Le goût de la référence exacte relève de mon art poétique. Inventer une histoire en maltraitant les faits historiques et culturels ne permet ni de faire un travail honnête ni d’écrire des romans qui durent. Si on lit encore aujourd’hui Salammbô de Flaubert, qui décrit un épisode de l’histoire des Phéniciens, c’est parce qu’il a métabolisé dans ce roman historique toute l’archéologie phénicienne de son temps. Il s’est même rendu à Carthage, comme vous le savez, alors que ce n’était qu’un champ de ruines. 

L’affaire des caricatures, les attentats terroristes… Ces événements vous ont-ils inspiré ? Fait peur ?

La crise que traverse actuellement l’islam ne peut qu’inquiéter ceux qui, comme moi, aiment cette religion. Mais toutes les grandes religions ont connu des crises, exploitées par des gens et des pouvoirs sans scrupules. Des auteurs comme Mahmoud Hussein, Malek Chebel, Abdennour Bidar ou Éric Geoffroy, quoique très différents, font une lecture théologico-philosophique – excusez ce mot jargonnant – renouvelée du Coran. Il y a vingt ou trente ans, soit ils n’auraient pas osé, soit le sujet leur aurait paru sans intérêt. C’est un signe de renouveau ; peut-être les prodromes d’une renaissance. On comprend enfin que la culture religieuse appartient à l’outillage mental des sociétés et des communautés, même quand elles ont l’air sécularisées ; que la religion peut être aussi bien une forme de sagesse qu’un explosif instable. Culturellement, mon roman s’inscrit dans ce courant. 

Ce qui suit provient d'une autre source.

(** [process_xml_file]: whatever goes wrong with the file is reported
    and the samples gathered so far (none) are returned. *)
Definition process_xml_file (xml_file_path : string)
    : M (list Dict.pydict) :=
  try_except
    (root <- et_parse xml_file_path ;;
     ret (MINiML.samples_of_root root))
    (fun e => print (MsgXmlFailed xml_file_path e) ;;; ret []).

Section WithEnv.
Variable env : Env.

(** The first half of the body of the loop over the result links: the
    detail page is visited, the archive fetched and parsed, and
    [base_data] built.  It yields [base_data] and [samples_data]. *)
Definition gather (file_handler : Retriever.FileHandler)
    (keyword : string) (link : Soup.PageElement)
    : M (Dict.pydict * list Dict.pydict) :=
  href <- item "href" link ;;
  let result_page_url := "https://www.ncbi.nlm.nih.gov" +:+ href in
  let accession_number := accession_of_url result_page_url in
  print (MsgAccession accession_number) ;;;
  result_page <- requests_get env result_page_url ;;
  let result_soup := soup_of result_page in
  found <-
    match Soup.find "a" (Some miniml_label) result_soup with
    | Some miniml_link =>
        link_href <- item "href" (fst miniml_link) ;;
        let base_url := Py.replace "ftp://" "https://" link_href in
        let xml_file_url := base_url +:+ accession_number +:+ "_family.xml.tgz" in
        print (MsgHttpsUrl xml_file_url) ;;;
        xml_file_path <-
          Retriever.download_and_extract_from_url env file_handler base_url
                                                  accession_number ;;
        match xml_file_path with
        | Some path =>
            print (MsgStatusSaved accession_number path) ;;;
            samples_data <- process_xml_file path ;;
            ret (xml_file_url, xml_file_path, samples_data)
        | None =>
            print (MsgStatusFailed accession_number) ;;;
            ret (xml_file_url, xml_file_path, [])
        end
    | None =>
        print (MsgStatusNoLink accession_number) ;;;
        ret ("Not Found", Some "Failed", [])
    end ;;
  base_data <-
    lift (base_data_of keyword accession_number result_soup
                       (fst (fst found)) (snd (fst found))) ;;
  ret (base_data, snd found).

(** The body of the loop over the result links. *)
Definition visit (file_handler : Retriever.FileHandler) (keyword : string)
    (link : Soup.PageElement) (results : list Dict.pydict)
    : M (list Dict.pydict) :=
  gathered <- gather file_handler keyword link ;;
  let results := join_rows (fst gathered) (snd gathered) results in
  Sink.save_to_excel env results Sink.default_base ;;;
  ret results.

(** The body of the loop over the configured searches. *)
Definition search (file_handler : Retriever.FileHandler)
    (query : string * string) (results : list Dict.pydict)
    : M (list Dict.pydict) :=
  print (MsgSearching (fst query)) ;;;
  page <- requests_get env (snd query) ;;
  let soup := soup_of page in
  for_each (Soup.select_result_links soup)
           (visit file_handler (fst query)) results.

(** [scrape_geo], over a given configuration. *)
Definition scrape (searches : list (string * string))
    : M (list Dict.pydict) :=
  file_handler <- Retriever.init "data" ;;
  for_each searches (search file_handler) [].

(** [scrape_geo()] *)
Definition scrape_geo : M (list Dict.pydict) := scrape GEO_SEARCH_URLS.

End WithEnv.



(** The first output file of a run. *)
Definition first_output : string := Sink.output_file Sink.default_base 1.





End Crawler.

(* ===================================================================== *)
(** ** Further notions used to state properties *)
(* ===================================================================== *)

Module Outcome.
Import World.

(** A result that carries no path: [None], or an exception. *)
Definition no_path (r : result (option string)) : Prop :=
  r = Ok None \/ exists e, r = Raise e.

(** [survives path w w']: a file that was at [path] is still there,
    with the same content. *)
Definition survives (path : string) (w w' : world) : Prop :=
  forall d, fs w !! path = Some d -> fs w' !! path = Some d.

(** [quiet_unless path expected m]: the computation either returns
    [expected] and has not replaced a file at [path], or carries no
    path and leaves [path] as it was. *)
Definition quiet_unless (path expected : string) (m : M (option string))
    : Prop :=
  forall w r w',
    m w = (r, w') ->
    grows w w'
    /\ ((r = Ok (Some expected) /\ survives path w w')
        \/ (no_path r /\ fs w' !! path = fs w !! path)).

(** What the probe of [requests.head], [raise_for_status] and the
    reading of the advertised size give together. *)
Definition probed_size (env : Env) (url : string) : result Z :=
  match http_head env url with
  | Raise e => Raise e
  | Ok response =>
      if (400 <=? status_code response) && (status_code response <? 600)
      then Raise HTTPError
      else advertised_size response
  end.

(** What a failed probe prints and asks of the web. *)
Definition failed_probe_events (self : Retriever.FileHandler)
    (base_url accession_number : string) (e : exn) : list Event :=
  let url := Retriever.archive_url base_url accession_number in
  [ Print (MsgFullUrl url);
    Print (MsgTgzPath (Retriever.tgz_path self accession_number));
    Print (MsgExtractedPath (Retriever.expected_path self accession_number));
    Print (MsgChecking url);
    Head url;
    Print (MsgError url e);
    Print (MsgCleaning (Retriever.tgz_path self accession_number)) ].

(** The keys of [base_data], in the order of the dictionary display. *)
Definition base_keys : list string :=
  [ "Keyword"; "Accession Number"; "Title"; "Status"; "Organism";
    "Experiment type"; "Summary"; "Overall design"; "Contributor(s)";
    "Submission date"; "Last update date"; "Contact name";
    "Organization name"; "Street address"; "City"; "ZIP/Postal code";
    "Country"; "Platforms"; "XML File URL"; "XML File Path" ].

(** The keys of a row [{**base_data, **sample}]. *)
Definition row_keys : list string :=
  base_keys ++ ["Sample Number (ID)"; "Tissue"; "Cell line"].

(** The header of a spreadsheet that holds rows of the crawler: the
    declared columns, then the keys that are not declared, in the order
    of the rows. *)
Definition output_columns : list string :=
  Sink.columns
  ++ ["Keyword"; "Status"; "XML File URL"; "XML File Path"; "Cell line"].



End Outcome.

(* ===================================================================== *)
(** ** Concrete scenarios *)
(* ===================================================================== *)

Module Scenario.
Import World.

Definition td (s : string) : Soup.PageElement :=
  Soup.Tag "td" [] [Soup.NavigableString s].

(** A detail page with a title and a summary, and no download link. *)
Definition detail_page : Soup.PageElement :=
  Soup.Tag "[document]" []
    [ Soup.Tag "table" []
        [ Soup.Tag "tr" [] [td "Title"; td "T"];
          Soup.Tag "tr" [] [td "Summary"; td "S"] ] ].

(** A document with three samples; the second has no tissue. *)
Definition characteristics (tag text : string) : MINiML.Element :=
  MINiML.Elem (MINiML.qname "Characteristics") [("tag", tag)] (Some text) [].

Definition sample (iid : string) (cs : list MINiML.Element)
    : MINiML.Element :=
  MINiML.Elem (MINiML.qname "Sample") [("iid", iid)] None
    [ MINiML.Elem (MINiML.qname "Channel") [] None cs ].

Definition family : MINiML.Element :=
  MINiML.Elem (MINiML.qname "MINiML") [] None
    [ sample "GSM1" [characteristics "Tissue" " breast "];
      sample "GSM2" [characteristics "cell line" "MCF7"];
      sample "GSM3" [characteristics "tissue" ""] ].

(** The handler that [scrape_geo] creates. *)
Definition handler : Retriever.FileHandler :=
  Retriever.mkFileHandler "data" "data/xml" "data/final_result.xlsx"
                          Retriever.default_columns.

(** An archive of 1000 bytes with two XML members and a table. *)
Definition archive : list Member :=
  [ mkMember "GSE1/GSE1-tbl-1.txt" None;
    mkMember "GSE1/GSE1_family.xml" (Some family);
    mkMember "GSE1/notes.xml" None ].

Definition archive_env : Env :=
  mkEnv (fun _ => Ok (mkResponse 200 (Length 1000) Opaque true))
        (fun _ => Ok (mkResponse 200 (Length 1000) (TarGz archive) true))
        (fun _ => 0).

Definition empty_world : world := mkWorld ∅ [].

(** A world that holds the extracted family file. *)
Definition family_path : string := "data/xml/GSE1_family.xml".

Definition family_world : world :=
  mkWorld {[ family_path := XmlFile (Some family) ]} [].



(** An encoder that spends one megabyte on every row. *)
Definition row_cost_env : Env :=
  mkEnv (fun _ => Raise ConnectionError) (fun _ => Raise ConnectionError)
        (fun d => match d with
                  | Workbook df => 1024 * 1024 * Z.of_nat (length (Frame.rows df))
                  | _ => 0
                  end).

(** Fifty-one rows with a title only. *)
Definition many_rows : list Dict.pydict :=
  replicate 51 [("Title", Some "T")].

(** A search page with one result, which links to accession GSE123. *)
Definition listing_page : Soup.PageElement :=
  Soup.Tag "[document]" []
    [ Soup.Tag "div" [("class", "rprt rslt")]
        [ Soup.Tag "p" [("class", "title")]
            [ Soup.Tag "a" [("href", "/geo/query/acc.cgi?acc=GSE123")]
                [Soup.NavigableString "A data set"] ] ] ].

Definition page (soup : Soup.PageElement) : result Response :=
  Ok (mkResponse 200 NoHeader (Markup soup) true).

(** The web of the end-to-end scenario: the first search lists GSE123,
    whose detail page has no download link; the other searches list
    nothing. *)
Definition no_link_env : Env :=
  mkEnv (fun _ => Raise ConnectionError)
        (fun url =>
           if String.eqb url "https://www.ncbi.nlm.nih.gov/geo/query/acc.cgi?acc=GSE123"
           then page detail_page
           else if String.eqb url (snd (hd ("", "") Crawler.GEO_SEARCH_URLS))
           then page listing_page
           else page (Soup.Tag "[document]" [] []))
        (fun _ => 0).

(** A web that cannot be reached. *)
Definition down_env : Env :=
  mkEnv (fun _ => Raise ConnectionError) (fun _ => Raise ConnectionError)
        (fun _ => 0).

(** A run with two accessions that both have samples: the first search
    lists GSE1 and GSE2; each detail page links to its archive; the
    archive of GSE1 holds [family] (three samples), that of GSE2 a
    document with one sample. *)
Definition result_link (accession : string) : Soup.PageElement :=
  Soup.Tag "a" [("href", "/geo/query/acc.cgi?acc=" +:+ accession)]
           [Soup.NavigableString accession].

Definition two_results_page : Soup.PageElement :=
  Soup.Tag "[document]" []
    [ Soup.Tag "div" [("class", "rslt")] [result_link "GSE1"];
      Soup.Tag "div" [("class", "rslt")] [result_link "GSE2"] ].

Definition detail_with_link (accession : string) : Soup.PageElement :=
  Soup.Tag "[document]" []
    [ Soup.Tag "table" []
        [ Soup.Tag "tr" [] [td "Title"; td ("Series " +:+ accession)];
          Soup.Tag "tr" []
            [ td "Download family";
              Soup.Tag "td" []
                [ Soup.Tag "a"
                    [("href", "ftp://ftp.ncbi.nlm.nih.gov/geo/series/"
                              +:+ accession +:+ "/miniml/")]
                    [Soup.NavigableString Crawler.miniml_label] ] ] ] ].

Definition small_family : MINiML.Element :=
  MINiML.Elem (MINiML.qname "MINiML") [] None
    [ sample "GSM9" [characteristics "tissue" "lung"] ].

Definition tgz_of (accession : string) (doc : MINiML.Element)
    : result Response :=
  Ok (mkResponse 200 (Length 1000)
        (TarGz [mkMember (accession +:+ "_family.xml") (Some doc)]) true).

Definition two_accessions_env : Env :=
  mkEnv (fun _ => Ok (mkResponse 200 (Length 1000) Opaque true))
        (fun url =>
           if Py.endswith "GSE1_family.xml.tgz" url then tgz_of "GSE1" family
           else if Py.endswith "GSE2_family.xml.tgz" url
           then tgz_of "GSE2" small_family
           else if Py.endswith "acc=GSE1" url then page (detail_with_link "GSE1")
           else if Py.endswith "acc=GSE2" url then page (detail_with_link "GSE2")
           else if String.eqb url (snd (hd ("", "") Crawler.GEO_SEARCH_URLS))
           then page two_results_page
           else page (Soup.Tag "[document]" [] []))
        (fun _ => 0).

Votre texte est parfois d’une rare violence. Est-ce dans l’idée de jouer du contraste avec le message de paix des religions ?

Il y a un contraste apparent entre religion et violence, mais toute religion est formée d’un mélange inextricable d’amour et de terreur messianique, de justice et de violence. Pour le roman policier, c’est du pain bénit ; surtout que le policier religieux est un genre peu fréquenté. Je dois signaler à ce propos que Rivages, dirigé par François Guérif, est le seul éditeur qui n’a pas reculé devant le sujet. D’autres éditeurs ont été emballés, puis ont renoncé au dernier moment, pour des raisons qui m’échappent… 

Pourquoi avez-vous décidé de vous lancer dans une telle entreprise ?

Le déclic créatif s’est estompé, mais l’origine profonde de ce texte c’est le chant du muezzin, qui a rythmé mon enfance et mon adolescence. Ce roman est le fruit de plus de quatre ans de travail sans discontinuité, de nuits et de week-ends offerts en holocauste à Thot, le dieu des scribes. C’est le laps de temps qui a donné Madame Bovary, roman mieux écrit car Flaubert était rentier, ce qui n’est pas mon cas. Ce travail a rendu ma compagne folle de jalousie et mes enfants furieux.